Action item: From the records below, transcribe only the lines running from the one with "EIO : Z; EINVAL" through the one with "Definition empty_errno : Z". Keep both of those end lines.

Data for this exercise:
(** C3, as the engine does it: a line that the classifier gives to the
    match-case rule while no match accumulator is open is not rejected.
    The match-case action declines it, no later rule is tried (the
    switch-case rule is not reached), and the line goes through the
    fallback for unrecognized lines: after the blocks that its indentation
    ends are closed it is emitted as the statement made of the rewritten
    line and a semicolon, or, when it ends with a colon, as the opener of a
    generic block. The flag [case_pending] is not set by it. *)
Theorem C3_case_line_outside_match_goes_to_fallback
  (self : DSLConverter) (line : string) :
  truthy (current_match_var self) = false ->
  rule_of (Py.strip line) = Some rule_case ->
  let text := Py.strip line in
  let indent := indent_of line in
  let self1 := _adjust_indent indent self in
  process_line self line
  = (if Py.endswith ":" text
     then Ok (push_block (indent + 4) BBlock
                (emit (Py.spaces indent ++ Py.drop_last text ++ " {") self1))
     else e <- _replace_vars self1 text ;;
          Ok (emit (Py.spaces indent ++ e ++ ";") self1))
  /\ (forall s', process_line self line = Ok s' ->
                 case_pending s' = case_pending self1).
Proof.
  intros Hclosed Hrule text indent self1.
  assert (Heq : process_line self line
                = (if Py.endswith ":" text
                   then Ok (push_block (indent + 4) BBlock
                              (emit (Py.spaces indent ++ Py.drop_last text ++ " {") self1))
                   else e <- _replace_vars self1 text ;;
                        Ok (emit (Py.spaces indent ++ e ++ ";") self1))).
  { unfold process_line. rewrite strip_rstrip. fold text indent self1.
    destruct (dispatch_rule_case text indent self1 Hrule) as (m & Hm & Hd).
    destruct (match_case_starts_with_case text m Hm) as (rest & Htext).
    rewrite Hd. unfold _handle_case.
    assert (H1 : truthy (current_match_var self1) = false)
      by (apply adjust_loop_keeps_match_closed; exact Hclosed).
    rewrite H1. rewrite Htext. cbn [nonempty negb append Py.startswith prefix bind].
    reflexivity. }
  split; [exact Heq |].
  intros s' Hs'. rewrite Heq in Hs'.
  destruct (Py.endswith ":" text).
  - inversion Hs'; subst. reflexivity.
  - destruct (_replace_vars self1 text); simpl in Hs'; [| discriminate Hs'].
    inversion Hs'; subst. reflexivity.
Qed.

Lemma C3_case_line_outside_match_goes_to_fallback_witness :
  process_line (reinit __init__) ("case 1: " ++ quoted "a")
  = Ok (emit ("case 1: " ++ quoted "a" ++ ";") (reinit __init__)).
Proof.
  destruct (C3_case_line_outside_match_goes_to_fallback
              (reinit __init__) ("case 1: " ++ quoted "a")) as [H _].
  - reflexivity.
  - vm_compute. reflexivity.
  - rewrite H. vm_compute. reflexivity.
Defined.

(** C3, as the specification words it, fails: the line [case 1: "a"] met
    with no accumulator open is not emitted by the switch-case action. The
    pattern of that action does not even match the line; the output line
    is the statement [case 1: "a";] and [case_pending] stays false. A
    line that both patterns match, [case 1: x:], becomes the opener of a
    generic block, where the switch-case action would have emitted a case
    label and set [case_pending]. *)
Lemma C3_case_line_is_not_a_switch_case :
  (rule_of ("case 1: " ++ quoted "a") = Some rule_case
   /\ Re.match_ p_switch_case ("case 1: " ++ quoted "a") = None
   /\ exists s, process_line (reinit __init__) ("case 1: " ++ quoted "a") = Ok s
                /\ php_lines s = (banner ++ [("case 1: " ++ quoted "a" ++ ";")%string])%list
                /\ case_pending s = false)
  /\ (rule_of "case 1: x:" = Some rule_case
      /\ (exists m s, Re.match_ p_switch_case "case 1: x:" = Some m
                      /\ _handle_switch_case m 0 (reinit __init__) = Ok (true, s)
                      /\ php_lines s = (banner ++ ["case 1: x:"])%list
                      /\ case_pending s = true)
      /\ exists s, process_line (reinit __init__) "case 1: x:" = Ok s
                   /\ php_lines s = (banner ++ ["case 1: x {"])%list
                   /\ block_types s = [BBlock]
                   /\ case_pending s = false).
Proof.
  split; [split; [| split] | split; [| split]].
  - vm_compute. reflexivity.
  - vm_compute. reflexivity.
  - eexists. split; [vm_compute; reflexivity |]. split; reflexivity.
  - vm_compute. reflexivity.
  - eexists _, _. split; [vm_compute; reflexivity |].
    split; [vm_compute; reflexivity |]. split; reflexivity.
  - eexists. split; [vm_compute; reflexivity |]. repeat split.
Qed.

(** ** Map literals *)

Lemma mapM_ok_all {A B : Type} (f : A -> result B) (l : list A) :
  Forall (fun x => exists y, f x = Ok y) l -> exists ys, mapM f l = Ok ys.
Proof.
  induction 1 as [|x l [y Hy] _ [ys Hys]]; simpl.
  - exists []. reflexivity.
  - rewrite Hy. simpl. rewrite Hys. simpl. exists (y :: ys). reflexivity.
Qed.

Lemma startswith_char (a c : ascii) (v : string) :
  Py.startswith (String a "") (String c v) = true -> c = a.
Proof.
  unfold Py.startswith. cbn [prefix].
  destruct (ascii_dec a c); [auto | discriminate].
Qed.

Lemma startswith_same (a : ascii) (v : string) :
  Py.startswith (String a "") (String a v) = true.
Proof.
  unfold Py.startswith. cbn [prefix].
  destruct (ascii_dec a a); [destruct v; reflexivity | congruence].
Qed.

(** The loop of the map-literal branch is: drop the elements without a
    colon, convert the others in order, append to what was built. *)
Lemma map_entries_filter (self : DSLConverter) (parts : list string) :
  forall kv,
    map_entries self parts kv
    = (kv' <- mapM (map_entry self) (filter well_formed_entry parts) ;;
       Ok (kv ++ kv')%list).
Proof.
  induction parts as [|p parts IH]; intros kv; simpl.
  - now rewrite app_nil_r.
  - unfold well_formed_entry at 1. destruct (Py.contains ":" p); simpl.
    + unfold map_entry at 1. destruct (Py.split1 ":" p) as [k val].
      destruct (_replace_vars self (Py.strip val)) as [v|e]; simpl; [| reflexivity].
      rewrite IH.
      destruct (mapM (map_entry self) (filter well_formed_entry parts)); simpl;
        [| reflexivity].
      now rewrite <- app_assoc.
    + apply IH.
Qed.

...

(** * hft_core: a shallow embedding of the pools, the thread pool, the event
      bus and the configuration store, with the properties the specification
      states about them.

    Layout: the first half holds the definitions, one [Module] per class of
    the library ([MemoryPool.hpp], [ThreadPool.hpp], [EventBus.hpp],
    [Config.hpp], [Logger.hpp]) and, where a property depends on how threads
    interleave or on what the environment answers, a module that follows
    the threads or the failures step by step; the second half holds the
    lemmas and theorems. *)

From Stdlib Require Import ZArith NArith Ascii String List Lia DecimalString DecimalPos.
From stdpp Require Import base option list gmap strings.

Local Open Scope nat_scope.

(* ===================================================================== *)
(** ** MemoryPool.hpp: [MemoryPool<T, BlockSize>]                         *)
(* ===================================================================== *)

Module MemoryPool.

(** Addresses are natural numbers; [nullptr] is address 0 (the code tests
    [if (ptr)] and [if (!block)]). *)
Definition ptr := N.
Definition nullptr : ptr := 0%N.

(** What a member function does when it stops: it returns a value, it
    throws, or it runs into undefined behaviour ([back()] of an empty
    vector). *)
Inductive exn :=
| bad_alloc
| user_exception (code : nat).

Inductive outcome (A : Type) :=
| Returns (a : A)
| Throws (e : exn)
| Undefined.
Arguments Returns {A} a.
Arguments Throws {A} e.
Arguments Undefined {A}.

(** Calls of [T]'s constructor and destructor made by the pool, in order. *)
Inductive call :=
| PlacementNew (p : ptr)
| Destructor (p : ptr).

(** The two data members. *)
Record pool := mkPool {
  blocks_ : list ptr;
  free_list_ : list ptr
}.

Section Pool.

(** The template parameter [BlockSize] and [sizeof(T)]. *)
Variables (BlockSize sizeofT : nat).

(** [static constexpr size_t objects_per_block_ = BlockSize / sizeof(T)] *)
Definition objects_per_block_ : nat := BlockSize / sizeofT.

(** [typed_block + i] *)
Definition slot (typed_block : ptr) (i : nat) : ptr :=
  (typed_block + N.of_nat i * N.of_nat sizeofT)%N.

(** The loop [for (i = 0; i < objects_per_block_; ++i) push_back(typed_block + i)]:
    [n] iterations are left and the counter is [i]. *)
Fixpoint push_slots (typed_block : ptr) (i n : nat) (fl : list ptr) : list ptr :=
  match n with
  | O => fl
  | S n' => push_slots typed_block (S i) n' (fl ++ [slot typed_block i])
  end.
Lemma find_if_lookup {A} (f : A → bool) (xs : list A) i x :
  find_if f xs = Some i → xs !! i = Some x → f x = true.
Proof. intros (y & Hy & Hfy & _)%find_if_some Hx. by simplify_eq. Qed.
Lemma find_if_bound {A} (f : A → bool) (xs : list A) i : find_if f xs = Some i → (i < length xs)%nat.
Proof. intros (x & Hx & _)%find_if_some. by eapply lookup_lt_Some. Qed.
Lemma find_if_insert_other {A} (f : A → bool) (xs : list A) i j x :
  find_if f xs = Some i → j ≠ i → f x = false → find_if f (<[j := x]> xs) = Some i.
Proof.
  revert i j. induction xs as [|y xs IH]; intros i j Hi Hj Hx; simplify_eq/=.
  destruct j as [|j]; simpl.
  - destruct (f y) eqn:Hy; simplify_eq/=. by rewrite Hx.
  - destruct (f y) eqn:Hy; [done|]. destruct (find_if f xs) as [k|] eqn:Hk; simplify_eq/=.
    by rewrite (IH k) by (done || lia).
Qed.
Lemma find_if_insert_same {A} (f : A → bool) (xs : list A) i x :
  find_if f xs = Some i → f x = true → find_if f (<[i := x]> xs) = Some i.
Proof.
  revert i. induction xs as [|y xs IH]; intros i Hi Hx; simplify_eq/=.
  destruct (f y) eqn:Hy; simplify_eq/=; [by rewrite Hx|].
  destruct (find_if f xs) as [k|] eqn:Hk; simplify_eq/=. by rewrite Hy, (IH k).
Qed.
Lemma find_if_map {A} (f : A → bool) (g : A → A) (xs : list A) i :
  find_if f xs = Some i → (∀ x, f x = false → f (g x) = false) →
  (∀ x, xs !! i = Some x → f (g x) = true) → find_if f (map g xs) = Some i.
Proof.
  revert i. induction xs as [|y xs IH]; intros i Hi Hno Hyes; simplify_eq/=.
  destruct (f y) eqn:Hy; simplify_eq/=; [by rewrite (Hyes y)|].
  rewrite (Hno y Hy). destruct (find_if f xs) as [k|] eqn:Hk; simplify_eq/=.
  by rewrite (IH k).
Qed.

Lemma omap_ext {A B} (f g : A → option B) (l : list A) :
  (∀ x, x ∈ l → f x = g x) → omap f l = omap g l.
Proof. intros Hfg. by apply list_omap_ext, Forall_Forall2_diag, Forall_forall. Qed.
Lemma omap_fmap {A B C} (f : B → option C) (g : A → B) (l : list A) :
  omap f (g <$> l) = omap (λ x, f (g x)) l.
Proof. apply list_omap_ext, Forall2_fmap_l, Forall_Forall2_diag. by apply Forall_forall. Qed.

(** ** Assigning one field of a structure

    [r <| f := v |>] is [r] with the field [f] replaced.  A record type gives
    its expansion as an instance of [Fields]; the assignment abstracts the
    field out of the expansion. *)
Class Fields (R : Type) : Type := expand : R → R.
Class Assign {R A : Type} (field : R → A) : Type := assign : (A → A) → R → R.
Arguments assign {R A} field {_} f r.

...

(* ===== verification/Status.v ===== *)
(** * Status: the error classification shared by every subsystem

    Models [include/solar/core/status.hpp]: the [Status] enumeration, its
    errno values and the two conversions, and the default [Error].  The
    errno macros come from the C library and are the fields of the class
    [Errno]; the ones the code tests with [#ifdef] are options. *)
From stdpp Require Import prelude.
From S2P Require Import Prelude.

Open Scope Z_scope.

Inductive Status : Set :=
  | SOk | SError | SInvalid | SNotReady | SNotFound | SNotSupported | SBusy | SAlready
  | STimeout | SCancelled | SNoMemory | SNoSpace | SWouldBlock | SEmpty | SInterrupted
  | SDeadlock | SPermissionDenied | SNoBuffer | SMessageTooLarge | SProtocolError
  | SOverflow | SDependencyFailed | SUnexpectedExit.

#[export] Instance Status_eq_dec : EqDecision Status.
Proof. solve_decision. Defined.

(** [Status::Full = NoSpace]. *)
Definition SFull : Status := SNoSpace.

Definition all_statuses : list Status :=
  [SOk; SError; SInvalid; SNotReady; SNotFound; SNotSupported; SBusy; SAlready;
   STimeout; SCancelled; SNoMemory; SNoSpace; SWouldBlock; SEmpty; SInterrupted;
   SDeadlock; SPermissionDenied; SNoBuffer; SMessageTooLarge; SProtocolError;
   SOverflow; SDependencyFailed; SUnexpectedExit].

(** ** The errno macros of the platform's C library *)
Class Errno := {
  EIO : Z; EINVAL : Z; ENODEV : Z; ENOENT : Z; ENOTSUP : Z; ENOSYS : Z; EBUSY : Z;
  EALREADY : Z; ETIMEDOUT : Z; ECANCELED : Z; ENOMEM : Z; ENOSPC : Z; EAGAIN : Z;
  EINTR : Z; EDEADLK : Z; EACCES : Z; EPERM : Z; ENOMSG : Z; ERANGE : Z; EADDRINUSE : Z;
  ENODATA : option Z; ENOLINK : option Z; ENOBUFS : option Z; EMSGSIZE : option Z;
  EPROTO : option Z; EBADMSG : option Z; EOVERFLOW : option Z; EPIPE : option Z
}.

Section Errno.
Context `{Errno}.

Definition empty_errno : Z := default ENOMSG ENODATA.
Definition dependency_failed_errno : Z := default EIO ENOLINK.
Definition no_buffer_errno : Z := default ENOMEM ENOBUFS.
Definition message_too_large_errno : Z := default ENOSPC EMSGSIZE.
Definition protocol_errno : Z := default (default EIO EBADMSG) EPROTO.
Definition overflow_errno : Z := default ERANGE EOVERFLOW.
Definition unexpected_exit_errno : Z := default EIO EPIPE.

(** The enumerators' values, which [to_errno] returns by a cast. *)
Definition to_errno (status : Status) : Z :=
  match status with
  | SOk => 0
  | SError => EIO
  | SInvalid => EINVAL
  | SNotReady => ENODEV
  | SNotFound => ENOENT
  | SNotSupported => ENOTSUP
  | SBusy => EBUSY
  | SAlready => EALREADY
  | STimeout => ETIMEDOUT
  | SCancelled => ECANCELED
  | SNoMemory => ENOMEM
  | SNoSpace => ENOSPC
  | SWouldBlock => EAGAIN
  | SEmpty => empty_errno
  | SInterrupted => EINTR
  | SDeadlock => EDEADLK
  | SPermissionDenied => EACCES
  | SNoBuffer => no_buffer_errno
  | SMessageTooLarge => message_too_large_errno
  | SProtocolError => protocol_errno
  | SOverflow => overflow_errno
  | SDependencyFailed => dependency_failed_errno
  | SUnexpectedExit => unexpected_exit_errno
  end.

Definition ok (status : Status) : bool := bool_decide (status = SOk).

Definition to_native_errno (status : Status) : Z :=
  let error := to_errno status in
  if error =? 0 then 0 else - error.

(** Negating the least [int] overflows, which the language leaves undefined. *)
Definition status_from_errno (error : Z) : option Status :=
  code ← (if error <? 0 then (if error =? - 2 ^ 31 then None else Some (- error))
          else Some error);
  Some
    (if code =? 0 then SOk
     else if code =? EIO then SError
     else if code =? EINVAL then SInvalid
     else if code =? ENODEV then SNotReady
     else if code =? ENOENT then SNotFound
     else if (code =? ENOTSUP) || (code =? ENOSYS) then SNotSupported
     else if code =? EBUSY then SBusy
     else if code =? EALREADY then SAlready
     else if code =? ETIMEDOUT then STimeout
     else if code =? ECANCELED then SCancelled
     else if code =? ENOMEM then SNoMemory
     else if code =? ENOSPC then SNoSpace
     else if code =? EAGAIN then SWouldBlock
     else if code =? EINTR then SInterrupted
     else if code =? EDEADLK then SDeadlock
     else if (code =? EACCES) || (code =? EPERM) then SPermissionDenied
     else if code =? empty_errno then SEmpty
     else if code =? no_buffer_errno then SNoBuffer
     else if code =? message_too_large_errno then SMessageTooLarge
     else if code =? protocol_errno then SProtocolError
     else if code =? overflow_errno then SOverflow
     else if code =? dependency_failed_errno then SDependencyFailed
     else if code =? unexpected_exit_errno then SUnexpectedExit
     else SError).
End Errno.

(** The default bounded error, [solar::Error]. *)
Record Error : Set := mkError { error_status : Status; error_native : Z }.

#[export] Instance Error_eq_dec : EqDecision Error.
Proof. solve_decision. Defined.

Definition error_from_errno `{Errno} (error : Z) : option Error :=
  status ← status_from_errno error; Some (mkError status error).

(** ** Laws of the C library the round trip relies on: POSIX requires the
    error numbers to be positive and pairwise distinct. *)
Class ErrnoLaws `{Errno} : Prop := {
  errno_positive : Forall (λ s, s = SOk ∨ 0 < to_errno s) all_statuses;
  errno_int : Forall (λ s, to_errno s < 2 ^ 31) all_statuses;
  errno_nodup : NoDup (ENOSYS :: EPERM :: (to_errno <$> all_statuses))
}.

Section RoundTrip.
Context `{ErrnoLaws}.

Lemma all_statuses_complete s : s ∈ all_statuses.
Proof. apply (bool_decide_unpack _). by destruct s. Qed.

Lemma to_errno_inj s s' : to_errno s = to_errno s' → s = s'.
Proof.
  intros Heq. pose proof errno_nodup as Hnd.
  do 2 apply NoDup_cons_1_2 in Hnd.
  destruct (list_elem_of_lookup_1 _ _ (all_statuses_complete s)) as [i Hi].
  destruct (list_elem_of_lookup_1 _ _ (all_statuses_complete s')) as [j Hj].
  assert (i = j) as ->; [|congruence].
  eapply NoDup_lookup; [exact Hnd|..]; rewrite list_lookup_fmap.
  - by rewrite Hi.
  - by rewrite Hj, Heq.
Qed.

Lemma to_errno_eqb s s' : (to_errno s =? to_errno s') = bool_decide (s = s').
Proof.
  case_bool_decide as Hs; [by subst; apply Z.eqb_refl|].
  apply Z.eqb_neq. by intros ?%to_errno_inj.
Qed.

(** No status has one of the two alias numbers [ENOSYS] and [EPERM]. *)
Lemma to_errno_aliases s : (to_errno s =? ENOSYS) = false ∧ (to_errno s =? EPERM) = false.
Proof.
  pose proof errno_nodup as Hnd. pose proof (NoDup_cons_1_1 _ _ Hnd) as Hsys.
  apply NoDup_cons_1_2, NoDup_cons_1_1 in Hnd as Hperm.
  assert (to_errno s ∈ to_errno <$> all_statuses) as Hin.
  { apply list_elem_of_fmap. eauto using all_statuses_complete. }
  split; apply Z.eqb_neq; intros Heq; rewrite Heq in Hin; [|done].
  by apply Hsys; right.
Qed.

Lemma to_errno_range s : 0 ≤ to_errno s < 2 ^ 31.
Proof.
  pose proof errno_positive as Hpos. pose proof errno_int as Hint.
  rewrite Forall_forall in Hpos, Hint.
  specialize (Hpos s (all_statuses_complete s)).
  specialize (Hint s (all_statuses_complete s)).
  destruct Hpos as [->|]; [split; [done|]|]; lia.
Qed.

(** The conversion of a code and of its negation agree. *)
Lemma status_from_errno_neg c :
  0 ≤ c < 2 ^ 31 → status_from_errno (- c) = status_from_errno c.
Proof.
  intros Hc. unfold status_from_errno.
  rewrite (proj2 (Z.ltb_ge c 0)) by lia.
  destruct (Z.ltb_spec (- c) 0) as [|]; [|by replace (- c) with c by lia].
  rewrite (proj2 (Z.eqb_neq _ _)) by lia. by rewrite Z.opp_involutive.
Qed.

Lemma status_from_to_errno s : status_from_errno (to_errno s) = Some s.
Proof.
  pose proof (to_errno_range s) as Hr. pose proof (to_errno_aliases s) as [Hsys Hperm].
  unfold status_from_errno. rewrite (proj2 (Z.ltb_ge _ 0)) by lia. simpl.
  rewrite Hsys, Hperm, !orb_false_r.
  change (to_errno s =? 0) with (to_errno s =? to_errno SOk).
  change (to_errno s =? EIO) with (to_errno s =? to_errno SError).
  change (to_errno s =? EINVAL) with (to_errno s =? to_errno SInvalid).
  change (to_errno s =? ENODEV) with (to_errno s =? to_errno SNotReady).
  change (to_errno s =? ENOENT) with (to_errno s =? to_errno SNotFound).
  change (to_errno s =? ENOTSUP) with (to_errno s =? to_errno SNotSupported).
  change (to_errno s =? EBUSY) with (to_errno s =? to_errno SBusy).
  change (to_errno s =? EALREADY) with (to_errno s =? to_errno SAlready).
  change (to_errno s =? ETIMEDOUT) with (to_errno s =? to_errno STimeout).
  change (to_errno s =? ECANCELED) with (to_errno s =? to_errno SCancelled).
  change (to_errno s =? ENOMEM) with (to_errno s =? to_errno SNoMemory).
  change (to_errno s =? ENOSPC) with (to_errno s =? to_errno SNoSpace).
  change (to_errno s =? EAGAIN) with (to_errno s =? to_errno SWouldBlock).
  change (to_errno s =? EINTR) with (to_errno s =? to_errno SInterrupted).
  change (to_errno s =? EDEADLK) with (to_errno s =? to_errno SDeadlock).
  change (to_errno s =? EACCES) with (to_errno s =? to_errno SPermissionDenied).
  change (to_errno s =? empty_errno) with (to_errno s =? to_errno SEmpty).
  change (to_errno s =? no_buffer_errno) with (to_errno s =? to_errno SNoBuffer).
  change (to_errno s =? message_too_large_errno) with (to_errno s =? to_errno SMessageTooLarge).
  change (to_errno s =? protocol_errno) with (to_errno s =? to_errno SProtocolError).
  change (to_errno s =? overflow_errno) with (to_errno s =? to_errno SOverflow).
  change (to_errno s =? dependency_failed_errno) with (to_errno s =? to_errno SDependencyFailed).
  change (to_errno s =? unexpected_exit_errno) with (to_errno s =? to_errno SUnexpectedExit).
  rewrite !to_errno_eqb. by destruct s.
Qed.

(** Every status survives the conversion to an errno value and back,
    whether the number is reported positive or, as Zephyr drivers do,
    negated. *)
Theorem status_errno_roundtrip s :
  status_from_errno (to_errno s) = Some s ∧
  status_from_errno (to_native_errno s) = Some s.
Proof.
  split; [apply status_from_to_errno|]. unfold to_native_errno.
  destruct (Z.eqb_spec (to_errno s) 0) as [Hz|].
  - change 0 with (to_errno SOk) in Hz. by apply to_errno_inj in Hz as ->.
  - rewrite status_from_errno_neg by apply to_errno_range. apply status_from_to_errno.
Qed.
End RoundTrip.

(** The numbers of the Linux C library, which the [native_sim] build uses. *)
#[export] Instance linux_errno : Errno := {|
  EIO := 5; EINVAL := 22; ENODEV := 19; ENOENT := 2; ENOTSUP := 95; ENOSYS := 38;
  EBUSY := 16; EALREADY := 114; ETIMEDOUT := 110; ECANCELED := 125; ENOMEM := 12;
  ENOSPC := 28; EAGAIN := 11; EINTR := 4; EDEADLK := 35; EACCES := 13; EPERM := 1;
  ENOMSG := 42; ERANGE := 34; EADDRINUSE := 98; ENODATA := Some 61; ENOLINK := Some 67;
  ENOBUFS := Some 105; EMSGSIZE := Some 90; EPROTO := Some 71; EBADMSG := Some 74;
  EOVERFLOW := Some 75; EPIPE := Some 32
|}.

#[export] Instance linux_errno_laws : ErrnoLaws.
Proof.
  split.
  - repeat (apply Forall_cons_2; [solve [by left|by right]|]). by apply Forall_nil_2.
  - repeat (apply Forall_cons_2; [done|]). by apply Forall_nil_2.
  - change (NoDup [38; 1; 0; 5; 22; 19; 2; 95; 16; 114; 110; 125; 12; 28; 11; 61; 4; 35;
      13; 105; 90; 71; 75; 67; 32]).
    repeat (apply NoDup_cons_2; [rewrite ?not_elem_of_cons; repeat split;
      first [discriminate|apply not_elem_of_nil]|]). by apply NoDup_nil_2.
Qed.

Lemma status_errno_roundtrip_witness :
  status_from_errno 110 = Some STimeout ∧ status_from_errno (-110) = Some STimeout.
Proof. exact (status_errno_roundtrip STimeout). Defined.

Completed exercise:
  EIO : Z; EINVAL : Z; ENODEV : Z; ENOENT : Z; ENOTSUP : Z; ENOSYS : Z; EBUSY : Z;
  EALREADY : Z; ETIMEDOUT : Z; ECANCELED : Z; ENOMEM : Z; ENOSPC : Z; EAGAIN : Z;
  EINTR : Z; EDEADLK : Z; EACCES : Z; EPERM : Z; ENOMSG : Z; ERANGE : Z; EADDRINUSE : Z;
  ENODATA : option Z; ENOLINK : option Z; ENOBUFS : option Z; EMSGSIZE : option Z;
  EPROTO : option Z; EBADMSG : option Z; EOVERFLOW : option Z; EPIPE : option Z
}.

Section Errno.
Context `{Errno}.

Definition empty_errno : Z := default ENOMSG ENODATA.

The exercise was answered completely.